▶ EXCERPTED DATA:
########################################
(* ===== verification/CfgScan.v ===== *)
(** * Control-flow graphs: the scanner (src/src/ControlFlowGraph.cpp)

    [CfgScanner] up to the partition into blocks: decoding a window on demand,
    collecting block leaders, cutting the range at the leaders. The loops of the
    code take fuel and answer [None] when it ends; CfgScanSpec.v shows that the
    fuel they are given never ends. *)

From stdpp Require Import base option list numbers sorting.
From Stdlib Require Import ZArith Lia.
From S2P Require Import Prelude Cfg CfgDecode.
Local Open Scope Z_scope.

(** The fields the scanner writes; [IsLeader_] and [SlotState_] hold 0 or 1. *)
Record CfgScanner := MkScanner {
  Out_ : ControlFlowGraph;
  Slots_ : list CfgDecodedSlot;
  SlotState_ : list bool;
  IsLeader_ : list bool;
  Leaders_ : list Z;
  DecodedSlotCount_ : Z;
}.

Definition set_Out (g : ControlFlowGraph) (s : CfgScanner) : CfgScanner :=
  MkScanner g (Slots_ s) (SlotState_ s) (IsLeader_ s) (Leaders_ s) (DecodedSlotCount_ s).
Definition upd_Out (f : ControlFlowGraph -> ControlFlowGraph) (s : CfgScanner) : CfgScanner :=
  set_Out (f (Out_ s)) s.

Definition slot_at (o : Z) (s : CfgScanner) : CfgDecodedSlot :=
  default EmptySlot (Slots_ s !! Z.to_nat o).
Definition known_at (o : Z) (s : CfgScanner) : bool := default false (SlotState_ s !! Z.to_nat o).
Definition leader_at (o : Z) (s : CfgScanner) : bool := default false (IsLeader_ s !! Z.to_nat o).

(** [Slots_[o] = Slot; SlotState_[o] = CfgSlotKnown; ++DecodedSlotCount_;] *)
Definition put_slot (o : Z) (Slot : CfgDecodedSlot) (s : CfgScanner) : CfgScanner :=
  MkScanner (Out_ s) (<[Z.to_nat o := Slot]> (Slots_ s)) (<[Z.to_nat o := true]> (SlotState_ s))
    (IsLeader_ s) (Leaders_ s) (DecodedSlotCount_ s + 1).

Definition Halted (s : CfgScanner) : bool := negb (bool_decide (Status (Out_ s) = StatusOk)).
Definition DecodeHalted (s : CfgScanner) : bool :=
  bool_decide (Status (Out_ s) = InstructionLimitReached).

Definition Fail_ (st : CfgStatus) (Message : text) (s : CfgScanner) : CfgScanner :=
  if Halted s then s else upd_Out (fun g => set_Error Message (set_Status st g)) s.

Definition fail_instructions (s : CfgScanner) : CfgScanner :=
  Fail_ InstructionLimitReached (B "instruction limit reached while decoding the code range") s.

Section Scanner.
Context (Backend : DisassemblerBackend) (Code : list byte) (RuntimeAddress : Z).

Definition Length_ : Z := Z.of_nat (length Code).

(** [CfgScanner(Backend, Code, Length, RuntimeAddress, Out)] *)
Definition NewScanner (Out : ControlFlowGraph) : CfgScanner :=
  MkScanner Out (replicate (length Code) EmptySlot) (replicate (length Code) false)
    (replicate (length Code) false) [] 0.

(** ** Decoding *)

(** [Code_ + Offset], [Window] bytes. *)
Definition window (Off : Z) : list byte :=
  take (Z.to_nat (Z.min (Length_ - Off) CfgDecodeWindowBytes)) (drop (Z.to_nat Off) Code).

(** [for (const InstructionInfo& Info : DecodeScratch_)] *)
Fixpoint decode_infos (Off : Z) (infos : list InstructionInfo) (s : CfgScanner) : CfgScanner :=
  match infos with
  | [] => s
  | Info :: infos' =>
      let SlotOffset := w32 (Off + InfoOffset Info) in
      if Length_ <=? SlotOffset then s
      else if (InfoLength Info =? 0) || known_at SlotOffset s then decode_infos Off infos' s
      else if CfgMaxInstructions <=? DecodedSlotCount_ s then fail_instructions s
      else decode_infos Off infos' (put_slot SlotOffset (MakeSlot Backend Info SlotOffset) s)
  end.

Definition DecodeWindowAt (Off : Z) (s : CfgScanner) : CfgScanner :=
  if (Length_ <=? Off) || known_at Off s then s
  else
    let s := decode_infos Off (DecodeRange Backend (window Off) (w64 (RuntimeAddress + Off))).2 s in
    if Halted s then s
    else if known_at Off s then s
    else if CfgMaxInstructions <=? DecodedSlotCount_ s then fail_instructions s
    else put_slot Off MakeInvalidSlot s.

(** The offset after the instruction at [Off]. *)
Definition next_offset (Off : Z) (Slot : CfgDecodedSlot) : Z :=
  let Next := w32 (Off + Length Slot) in
  if (Length_ <? Next) || (Next <=? Off) then Length_ else Next.

(** ** Leaders *)

Definition AddLeader (Off : Z) (s : CfgScanner) : CfgScanner :=
  if (Length_ <=? Off) || leader_at Off s then s
  else if CfgMaxBlocks <=? Z.of_nat (length (Leaders_ s)) then
    Fail_ BlockLimitReached (B "block limit reached while collecting block leaders") s
  else
    MkScanner (Out_ s) (Slots_ s) (SlotState_ s) (<[Z.to_nat Off := true]> (IsLeader_ s))
      (Leaders_ s ++ [Off]) (DecodedSlotCount_ s).

Definition AddBranchLeader (Slot : CfgDecodedSlot) (s : CfgScanner) : CfgScanner :=
  if TargetInsideRange (RelativeTarget Slot) Length_
  then AddLeader (RelativeTarget Slot) s else s.

(** The [switch] on the role of the instruction: the new state and [Stop]. *)
Definition visit (Slot : CfgDecodedSlot) (Next : Z) (s : CfgScanner) : CfgScanner * bool :=
  match Role Slot with
  | RoleDirectBranch => (AddBranchLeader Slot s, true)
  | RoleConditionalBranch => (AddLeader Next (AddBranchLeader Slot s), true)
  | RoleIndirectBranch | RoleReturn | RoleNoReturn | RoleInvalid => (s, true)
  | RoleNormal | RoleDirectCall | RoleIndirectCall => (s, false)
  end.

(** [while (Offset < Length_)]; the early [return] leaves a halted state, which
    also ends the outer loop. *)
Fixpoint walk (fuel : nat) (Leader Off : Z) (s : CfgScanner) : option CfgScanner :=
  match fuel with
  | O => None
  | S fuel' =>
      if Length_ <=? Off then Some s
      else if negb (Off =? Leader) && leader_at Off s then Some s
      else
        let s1 := if known_at Off s then s else DecodeWindowAt Off s in
        if negb (known_at Off s) && Halted s1 then Some s1
        else
          let Slot := slot_at Off s1 in
          let Next := next_offset Off Slot in
          let '(s2, Stop) := visit Slot Next s1 in
          if Stop || Halted s2 then Some s2 else walk fuel' Leader Next s2
  end.

(** [while (Cursor < Leaders_.size() && !Halted())] *)
Fixpoint discover (fuel : nat) (Cursor : nat) (s : CfgScanner) : option CfgScanner :=
  match fuel with
  | O => None
  | S fuel' =>
      match Leaders_ s !! Cursor with
      | None => Some s
      | Some Leader =>
          if Halted s then Some s
          else s' ← walk (S (length Code)) Leader Leader s; discover fuel' (S Cursor) s'
      end
  end.

Definition DiscoverLeaders (s : CfgScanner) : option CfgScanner :=
  discover (S (length Code)) 0 (AddLeader 0 s).

(** ** Blocks *)

Definition count_call (s : CfgScanner) : CfgScanner :=
  upd_Out (fun g => set_CallCount (CallCount g + 1) g) s.
Definition count_decode_error (s : CfgScanner) : CfgScanner :=
  upd_Out (fun g => set_DecodeErrorCount (DecodeErrorCount g + 1) g) s.
Definition count_out_of_range (s : CfgScanner) : CfgScanner :=
  upd_Out (fun g => set_OutOfRangeBranchCount (OutOfRangeBranchCount g + 1) g) s.
Definition count_unresolved (s : CfgScanner) : CfgScanner :=
  upd_Out (fun g => set_UnresolvedIndirectBranchCount (UnresolvedIndirectBranchCount g + 1) g) s.
Definition count_overlapping (s : CfgScanner) : CfgScanner :=
  upd_Out (fun g => set_OverlappingLeaderCount (OverlappingLeaderCount g + 1) g) s.

Definition end_branch (e : CfgBlockEnd) (Slot : CfgDecodedSlot) (Block : CfgBlock) (s : CfgScanner)
    : CfgBlock * CfgScanner :=
  let Block := set_End_ e Block in
  if TargetInsideRange (RelativeTarget Slot) Length_
  then (set_TargetOffset (RelativeTarget Slot) Block, s)
  else (set_TargetOutsideRange true Block, count_out_of_range s).

(** The [switch] of [BuildBlocks]: the block, the state and [Stop]. *)
Definition close (Slot : CfgDecodedSlot) (Block : CfgBlock) (s : CfgScanner)
    : CfgBlock * CfgScanner * bool :=
  match Role Slot with
  | RoleInvalid => (set_End_ EndDecodeError Block, count_decode_error s, true)
  | RoleDirectBranch => (end_branch EndDirectBranch Slot Block s, true)
  | RoleConditionalBranch => (end_branch EndConditionalBranch Slot Block s, true)
  | RoleIndirectBranch =>
      (set_IndirectTargetUnresolved true (set_End_ EndIndirectBranch Block), count_unresolved s, true)
  | RoleReturn => (set_End_ EndReturn Block, s, true)
  | RoleNoReturn => (set_End_ EndNoReturn Block, s, true)
  | RoleDirectCall | RoleIndirectCall => (Block, count_call s, false)
  | RoleNormal => (Block, s, false)
  end.

(** [while (Offset < Length_)] of [BuildBlocks]. *)
Fixpoint fill (fuel : nat) (Start Off : Z) (Block : CfgBlock) (s : CfgScanner)
    : option (CfgBlock * Z * CfgScanner) :=
  match fuel with
  | O => None
  | S fuel' =>
      if Length_ <=? Off then Some (Block, Off, s)
      else if negb (Off =? Start) && leader_at Off s then
        Some (set_End_ EndFallthrough Block, Off, s)
      else if negb (known_at Off s) && DecodeHalted s then
        Some (set_End_ EndRangeEnd Block, Off, s)
      else
        let s := if known_at Off s then s else DecodeWindowAt Off s in
        if negb (known_at Off s) then Some (set_End_ EndRangeEnd Block, Off, s)
        else
          let Slot := slot_at Off s in
          let Next := next_offset Off Slot in
          let Block := set_BlockInstructionCount (BlockInstructionCount Block + 1) Block in
          let '(Block, s, Stop) := close Slot Block s in
          if Stop then Some (Block, Next, s)
          else if Length_ <=? Next then Some (set_End_ EndRangeEnd Block, Next, s)
          else fill fuel' Start Next Block s
  end.

Definition fail_partition (s : CfgScanner) : CfgScanner :=
  Fail_ BlockLimitReached (B "block limit reached while partitioning the code range") s.

(** [for (const uint32_t Start : Ordered)] *)
Fixpoint partition_loop (Ordered : list Z) (CoveredUntil : Z) (s : CfgScanner) : option CfgScanner :=
  match Ordered with
  | [] => Some s
  | Start :: Ordered' =>
      if Start <? CoveredUntil then partition_loop Ordered' CoveredUntil (count_overlapping s)
      else if CfgMaxBlocks <=? Z.of_nat (length (Blocks (Out_ s))) then Some (fail_partition s)
      else
        '(Block, Off, s) ← fill (S (length Code)) Start Start (NewBlock Start) s;
        let Block := set_Size (Off - Start) Block in
        if BlockInstructionCount Block =? 0 then partition_loop Ordered' CoveredUntil s
        else
          partition_loop Ordered' (Offset Block + Size Block)
            (upd_Out (fun g => set_Blocks (Blocks g ++ [Block]) g) s)
  end.

(** The graph of a range whose first byte does not decode is emptied. *)
Definition undecodable_entry (g : ControlFlowGraph) : bool :=
  match Blocks g with
  | [b] => (Offset b =? 0) && (Size b =? 1) && (BlockInstructionCount b =? 1) &&
           bool_decide (End_ b = EndDecodeError)
  | _ => false
  end.

Definition BuildBlocks (s : CfgScanner) : option CfgScanner :=
  s ← partition_loop (merge_sort Z.le (Leaders_ s)) 0 s;
  let s := upd_Out (fun g => set_NodeCount (length (Blocks g)) g) s in
  Some (if undecodable_entry (Out_ s) then
          Fail_ EntryUndecodable (B "the first instruction of the range does not decode")
            (upd_Out (fun g => set_DecodeErrorCount 0 (set_NodeCount 0 (set_Blocks [] g))) s)
        else s).
End Scanner.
########################################
▶ WHAT YOU NEED TO DO: Reproduce only what lies between the start of the listing above and the end of the line containing "From stdpp Require", keeping every line exact.

▶ RESPONSE BOX:
(* ===== verification/CfgScan.v ===== *)
(** * Control-flow graphs: the scanner (src/src/ControlFlowGraph.cpp)

    [CfgScanner] up to the partition into blocks: decoding a window on demand,
    collecting block leaders, cutting the range at the leaders. The loops of the
    code take fuel and answer [None] when it ends; CfgScanSpec.v shows that the
    fuel they are given never ends. *)

From stdpp Require Import base option list numbers sorting.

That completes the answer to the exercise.